Under the guidelines, anyone who has had direct contact with the skin, mucus membranes, blood or bodily fluids of someone diagnosed with Ebola must be quarantined for 21 days.

Anyone who did not have direct skin contact but reported spending more than an hour in close proximity to an infected person is not to travel commercially for 21 days. Such people also are to seek permission to travel outside the health jurisdictions where they live. People who were in the same enclosed space as an Ebola carrier are not to travel outside the U.S.

Kasich said the federal government should ban travel from West African countries hit hardest by the Ebola epidemic, which has killed thousands of people, mainly in Sierra Leone, Liberia and Guinea.

Vinson cared for a man who died from the disease in Dallas. She was diagnosed last week. She flew from Dallas to Cleveland on Oct. 10 and flew back on Oct. 13.

Ebola is spread through bodily fluids. Someone who is infected does not become contagious until he or she shows symptoms of the disease. Health officials have said Vinson exhibited some symptoms while in Ohio.

There are 153 people being monitored in Ohio because of contact or potential contact with Vinson.
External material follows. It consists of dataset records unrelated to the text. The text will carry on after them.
(* ===== verification/JsValue.v ===== *)
(** JavaScript values as the workflow code handles them: parsed JSON, [undefined] and what a property
    read reaches through a prototype; property access, [String], [Number] and [JSON.stringify]. *)
From S2P Require Import Prelude Num JsString.

(** [JFun f] is the library's function [f] read through a prototype, [JProto b] the prototype itself
    ([Array.prototype] when [b], else [Object.prototype]). *)
Inductive jval : Set :=
| JUndef
| JNull
| JBool (b : bool)
| JNum (n : num)
| JStr (s : string)
| JArr (l : list jval)
| JObj (fields : list (string * jval))
| JFun (name : string)
| JProto (array : bool).

Definition is_undef (v : jval) : bool := match v with JUndef => true | _ => false end.

(** ** Property access *)

Definition object_members : list string :=
  ["constructor"; "__defineGetter__"; "__defineSetter__"; "hasOwnProperty"; "__lookupGetter__";
   "__lookupSetter__"; "isPrototypeOf"; "propertyIsEnumerable"; "toString"; "valueOf"; "toLocaleString"]%string.
Definition array_members : list string :=
  ["constructor"; "at"; "concat"; "copyWithin"; "fill"; "find"; "findIndex"; "findLast"; "findLastIndex";
   "lastIndexOf"; "pop"; "push"; "reverse"; "shift"; "unshift"; "slice"; "sort"; "splice"; "includes";
   "indexOf"; "join"; "keys"; "entries"; "values"; "forEach"; "filter"; "flat"; "flatMap"; "map"; "every";
   "some"; "reduce"; "reduceRight"; "toReversed"; "toSorted"; "toSpliced"; "with"; "toString";
   "toLocaleString"]%string.

Definition proto_key : string := "__proto__".

(** What an object inherits. *)
Definition object_inherited (k : string) : jval :=
  if decide (k = proto_key) then JProto false
  else if decide (k ∈ object_members) then JFun k else JUndef.
(** What [Object.prototype] holds itself; its own prototype is [null]. *)
Definition object_proto_prop (k : string) : jval :=
  if decide (k = proto_key) then JNull else object_inherited k.
(** [Array.prototype] is an empty array that inherits from [Object.prototype]. *)
Definition array_proto_prop (k : string) : jval :=
  if decide (k = "length"%string) then JNum (num_of_Z 0)
  else if decide (k ∈ array_members) then JFun k else object_inherited k.
Definition array_inherited (k : string) : jval :=
  if decide (k = proto_key) then JProto true
  else if decide (k ∈ array_members) then JFun k else object_inherited k.

(** The index a property key names: decimal digits without a leading zero. *)
Definition array_index (k : string) : option nat :=
  let l := chars k in
  match l with
  | [] => None
  | c :: rest =>
      if forallb is_digit l && (bool_decide (rest = []) || negb (code c =? 48)%Z)
      then Some (Z.to_nat (digits_val l)) else None
  end.

(** [v[k]] on a value of type object. *)
Definition js_prop (v : jval) (k : string) : jval :=
  match v with
  | JObj fs => match jm_get fs k with Some x => x | None => object_inherited k end
  | JArr l =>
      if decide (k = "length"%string) then JNum (num_of_Z (Z.of_nat (length l)))
      else match array_index k with
           | Some i => match l !! i with Some x => x | None => array_inherited k end
           | None => array_inherited k
           end
  | JProto true => array_proto_prop k
  | JProto false => object_proto_prop k
  | _ => JUndef
  end.

(** [v !== null && typeof v === 'object']. *)
Definition is_object (v : jval) : bool :=
  match v with JObj _ | JArr _ | JProto _ => true | _ => false end.

(** ** [String(v)] *)

Fixpoint z_digits (fuel : nat) (n : Z) (acc : list ascii) : list ascii :=
  match fuel with
  | O => acc
  | S fuel' =>
      let acc := chr (48 + n mod 10) :: acc in
      if (n <? 10)%Z then acc else z_digits fuel' (n / 10)%Z acc
  end.
(** The decimal digits of a non-negative integer below [10 ^ 21]. *)
Definition nat_text (n : Z) : list ascii := z_digits 21 n [].
Definition int_text (n : Z) : string :=
  unchars (if (n <? 0)%Z then "-"%char :: nat_text (- n) else nat_text n).

Lemma chr_digit n : (0 <= n < 10)%Z -> is_digit (chr (48 + n)) = true /\ digit_val (chr (48 + n)) = n.
Proof.
  intros Hn. assert (n ∈ seqZ 0 10) as H by (apply elem_of_seqZ; lia). clear Hn. revert n H. apply Forall_forall.
  apply (bool_decide_unpack _). vm_compute. exact I.
Qed.

Lemma digits_val_app a b : digits_val (a ++ b) = (digits_val a * 10 ^ Z.of_nat (length b) + digits_val b)%Z.
Proof.
  unfold digits_val. rewrite foldl_app. generalize (foldl (fun n c => 10 * n + digit_val c)%Z 0%Z a) as k. intros k.
  revert k. induction b as [|x b IH] using rev_ind; intros k; [cbn; lia|].
  rewrite !foldl_app, IH. cbn [foldl]. rewrite length_app. cbn [length]. rewrite Nat2Z.inj_add, Z.pow_add_r by lia.
  change (10 ^ Z.of_nat 1)%Z with 10%Z. lia.
Qed.

Lemma z_digits_spec fuel n acc : (0 <= n < 10 ^ Z.of_nat fuel)%Z -> forallb is_digit acc = true ->
  forallb is_digit (z_digits fuel n acc) = true /\
  digits_val (z_digits fuel n acc) = (n * 10 ^ Z.of_nat (length acc) + digits_val acc)%Z.
Proof.
  revert n acc. induction fuel as [|fuel IH]; intros n acc Hn Hacc; [|].
  { change (10 ^ Z.of_nat 0)%Z with 1%Z in Hn. assert (n = 0%Z) as -> by lia. cbn [z_digits]. split; [done|lia]. }
  cbn [z_digits]. pose proof (Z.mod_pos_bound n 10 ltac:(lia)) as Hm. pose proof (Z.div_mod n 10 ltac:(lia)) as Hdm.
  destruct (chr_digit (n mod 10) ltac:(lia)) as [Hd Hv].
  assert (digits_val (chr (48 + n mod 10) :: acc) = (n mod 10 * 10 ^ Z.of_nat (length acc) + digits_val acc)%Z) as Hval.
  { change (chr (48 + n mod 10) :: acc) with ([chr (48 + n mod 10)] ++ acc). rewrite digits_val_app. f_equal. f_equal.
    unfold digits_val. cbn [foldl]. rewrite Hv. lia. }
  destruct (Z.ltb_spec n 10).
  - rewrite Hval. cbn [forallb]. rewrite Hd. split; [done|]. rewrite Z.mod_small by lia. done.
  - rewrite Nat2Z.inj_succ, Z.pow_succ_r in Hn by lia. destruct (IH (n / 10)%Z (chr (48 + n mod 10) :: acc)) as [H1 H2].
    + split; [apply Z.div_pos; lia|apply Z.div_lt_upper_bound; lia].
    + cbn [forallb]. by rewrite Hd.
    + split; [done|]. rewrite H2, Hval. cbn [length]. rewrite Nat2Z.inj_succ, Z.pow_succ_r by lia.
      set (P := (10 ^ Z.of_nat (length acc))%Z). lia.
Qed.

(** The decimal text of a number is read back as the number. *)
Lemma nat_text_spec n : (0 <= n < 10 ^ 21)%Z -> forallb is_digit (nat_text n) = true /\ digits_val (nat_text n) = n.
Proof. intros Hn. destruct (z_digits_spec 21 n [] Hn eq_refl) as [H1 H2]. split; [done|]. unfold nat_text. rewrite H2. change (n * 1 + 0 = n)%Z. lia. Qed.

Lemma z_digits_length fuel n acc : (0 <= n)%Z -> (n < 10 ^ Z.of_nat fuel)%Z ->
  forall k, (1 <= k)%nat -> (n < 10 ^ Z.of_nat k)%Z -> (length (z_digits fuel n acc) <= k + length acc)%nat.
Proof.
  revert n acc. induction fuel as [|fuel IH]; intros n acc Hn Hf k Hk Hlt; [cbn; lia|]. cbn [z_digits].
  destruct (Z.ltb_spec n 10); [cbn; lia|]. destruct k as [|k]; [lia|].
  rewrite Nat2Z.inj_succ, Z.pow_succ_r in Hlt, Hf by lia.
  destruct k as [|k]; [change (10 ^ Z.of_nat 0)%Z with 1%Z in Hlt; lia|].
  pose proof (IH (n / 10)%Z (chr (48 + n mod 10) :: acc) ltac:(apply Z.div_pos; lia) ltac:(apply Z.div_lt_upper_bound; lia) (S k) ltac:(lia)
    ltac:(apply Z.div_lt_upper_bound; lia)) as H'. cbn [length] in H'. lia.
Qed.

Lemma z_digits_ne fuel n acc : z_digits (S fuel) n acc <> [].
Proof.
  assert (forall f m a, a <> [] -> z_digits f m a <> []) as H.
  { intros f. induction f as [|f IH]; intros m a Ha; [done|]. cbn [z_digits]. destruct (m <? 10)%Z; [done|]. by apply IH. }
  cbn [z_digits]. destruct (n <? 10)%Z; [done|]. by apply H.
Qed.

Fixpoint join_with (sep : string) (l : list string) : string :=
  match l with
  | [] => ""
  | [s] => s
  | s :: l' => s ++ sep ++ join_with sep l'
  end%string.

Section Text.
(** The shortest decimal text of a number that is not an integer below [10 ^ 21]. *)
Variable num_text : Q -> string.

(** [Number.prototype.toString]. *)
Definition num_string (n : num) : string :=
  match n with
  | NaN => "NaN"
  | PInf => "Infinity"
  | NInf => "-Infinity"
  | Fin q =>
      if Qeq_bool q (inject_Z (Qfloor q)) && (Z.abs (Qfloor q) <? 10 ^ 21)%Z then int_text (Qfloor q) else num_text q
  end%string.

Fixpoint js_string (v : jval) : string :=
  match v with
  | JUndef => "undefined"
  | JNull => "null"
  | JBool b => if b then "true" else "false"
  | JNum n => num_string n
  | JStr s => s
  | JArr l => join_with "," ((fun x => match x with JUndef | JNull => ""%string | _ => js_string x end) <$> l)
  | JObj _ | JProto false => "[object Object]"
  | JProto true => ""
  | JFun f => "function " ++ f ++ "() { [native code] }"
  end%string.

(** ** [JSON.stringify(v)] *)

Definition hex_digit (n : Z) : ascii := chr (if (n <? 10)%Z then 48 + n else 87 + n).
Definition quote_char (c : ascii) : list ascii :=
  let n := code c in
  if (n =? 34)%Z || (n =? 92)%Z then [chr 92; c]
  else if (n =? 8)%Z then [chr 92; "b"%char]
  else if (n =? 9)%Z then [chr 92; "t"%char]
  else if (n =? 10)%Z then [chr 92; "n"%char]
  else if (n =? 12)%Z then [chr 92; "f"%char]
  else if (n =? 13)%Z then [chr 92; "r"%char]
  else if (n <? 32)%Z then [chr 92; "u"%char; "0"%char; "0"%char; hex_digit (n / 16); hex_digit (n mod 16)]
  else [c].
Definition quote_text (s : string) : string := unchars (chr 34 :: mjoin (quote_char <$> chars s) ++ [chr 34]).

(** [None] is [undefined]: the value has no JSON text. *)
Fixpoint stringify (v : jval) : option string :=
  match v with
  | JUndef | JFun _ => None
  | JNull => Some "null"
  | JBool b => Some (if b then "true" else "false")
  | JNum n => Some (if isFinite n then num_string n else "null")
  | JStr s => Some (quote_text s)
  | JArr l => Some ("[" ++ join_with "," ((fun x => default "null" (stringify x)) <$> l) ++ "]")
  | JObj fs =>
      Some ("{" ++ join_with "," (omap (fun kv => (fun t => quote_text kv.1 ++ ":" ++ t) <$> stringify kv.2) fs) ++ "}")
  | JProto true => Some "[]"
  | JProto false => Some "{}"
  end%string.
End Text.

(** ** [Number(v)] *)

(** [m * 10 ^ k], infinity from the rounding threshold on. *)
Definition decimal_value (m k : Z) : num :=
  if (0 <=? k)%Z then num_of_nonneg (m * 10 ^ k)
  else let q := (inject_Z m / inject_Z (10 ^ (- k)))%Q in
       if Qle_bool (inject_Z (2 ^ 1024 - 2 ^ 970)) q then PInf else Fin q.

Definition read_sign (l : list ascii) : bool * list ascii :=
  match l with
  | c :: l' => if (code c =? 45)%Z then (true, l') else if (code c =? 43)%Z then (false, l') else (false, l)
  | [] => (false, [])
  end.

(** [([eE][+-]?\d+)?] up to the end. *)
Definition read_exponent (l : list ascii) : option Z :=
  match l with
  | [] => Some 0%Z
  | c :: l' =>
      if (code c =? 101)%Z || (code c =? 69)%Z then
        let '(neg, ds) := read_sign l' in
        if bool_decide (ds = []) || negb (forallb is_digit ds) then None
        else Some (if neg then - digits_val ds else digits_val ds)%Z
      else None
  end.

(** [(\d+\.?\d*|\.\d+)([eE][+-]?\d+)?] up to the end. *)
Definition read_unsigned (l : list ascii) : option num :=
  let ip := take_while is_digit l in
  let r := drop_while is_digit l in
  let '(fp, r2) := match r with
    | c :: r' => if (code c =? 46)%Z then (take_while is_digit r', drop_while is_digit r') else ([], r)
    | [] => ([], r) end in
  match ip ++ fp with
  | [] => None
  | ds => (fun e => decimal_value (digits_val ds) (e - Z.of_nat (length fp))) <$> read_exponent r2
  end.

(** The same with an optional sign. *)
Definition read_decimal (l : list ascii) : option num :=
  let '(neg, l') := read_sign l in
  (fun n => if neg then num_opp n else n) <$> read_unsigned l'.

Definition digit_of (c : ascii) : Z :=
  if is_digit c then digit_val c
  else if is_lower c then code c - 87 else if is_upper c then code c - 55 else 99%Z.
Definition read_radix (r : Z) (l : list ascii) : option num :=
  if bool_decide (l = []) || negb (forallb (fun c => digit_of c <? r)%Z l) then None
  else Some (num_of_nonneg (foldl (fun n c => r * n + digit_of c)%Z 0%Z l)).

(** [Number(s)]. *)
Definition string_number (s : string) : num :=
  let l := trim_chars (chars s) in
  match l with
  | [] => num_of_Z 0
  | c :: x :: rest =>
      let radix := if negb (code c =? 48)%Z then None
        else match code (lower_char x) with
             | 120%Z => Some 16%Z | 111%Z => Some 8%Z | 98%Z => Some 2%Z | _ => None end in
      match radix with
      | Some r => default NaN (read_radix r rest)
      | None =>
          let '(neg, l') := read_sign l in
          if bool_decide (l' = chars "Infinity") then (if neg then NInf else PInf)
          else default NaN (read_decimal l)
      end
  | [_] => default NaN (read_decimal l)
  end.

Definition js_number (num_text : Q -> string) (v : jval) : num :=
  match v with
  | JUndef => NaN
  | JNull => num_of_Z 0
  | JBool b => num_of_Z (if b then 1 else 0)
  | JNum n => n
  | JStr s => string_number s
  | _ => string_number (js_string num_text v)
  end.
They include people with whom Vinson had direct contact, those who visited the Akron bridal shop where her bridesmaids tried on dresses on Oct. 11 and those who were passengers on the flights she took.

Vinson is being cared for at a specialized unit at Emory University Hospital in Atlanta. Her family said she is a ‘deeply committed nurse driven by a fundamental passion for helping others.’ One of Vinson’s Dallas hospital colleagues, Nina Pham, also is being treated for Ebola.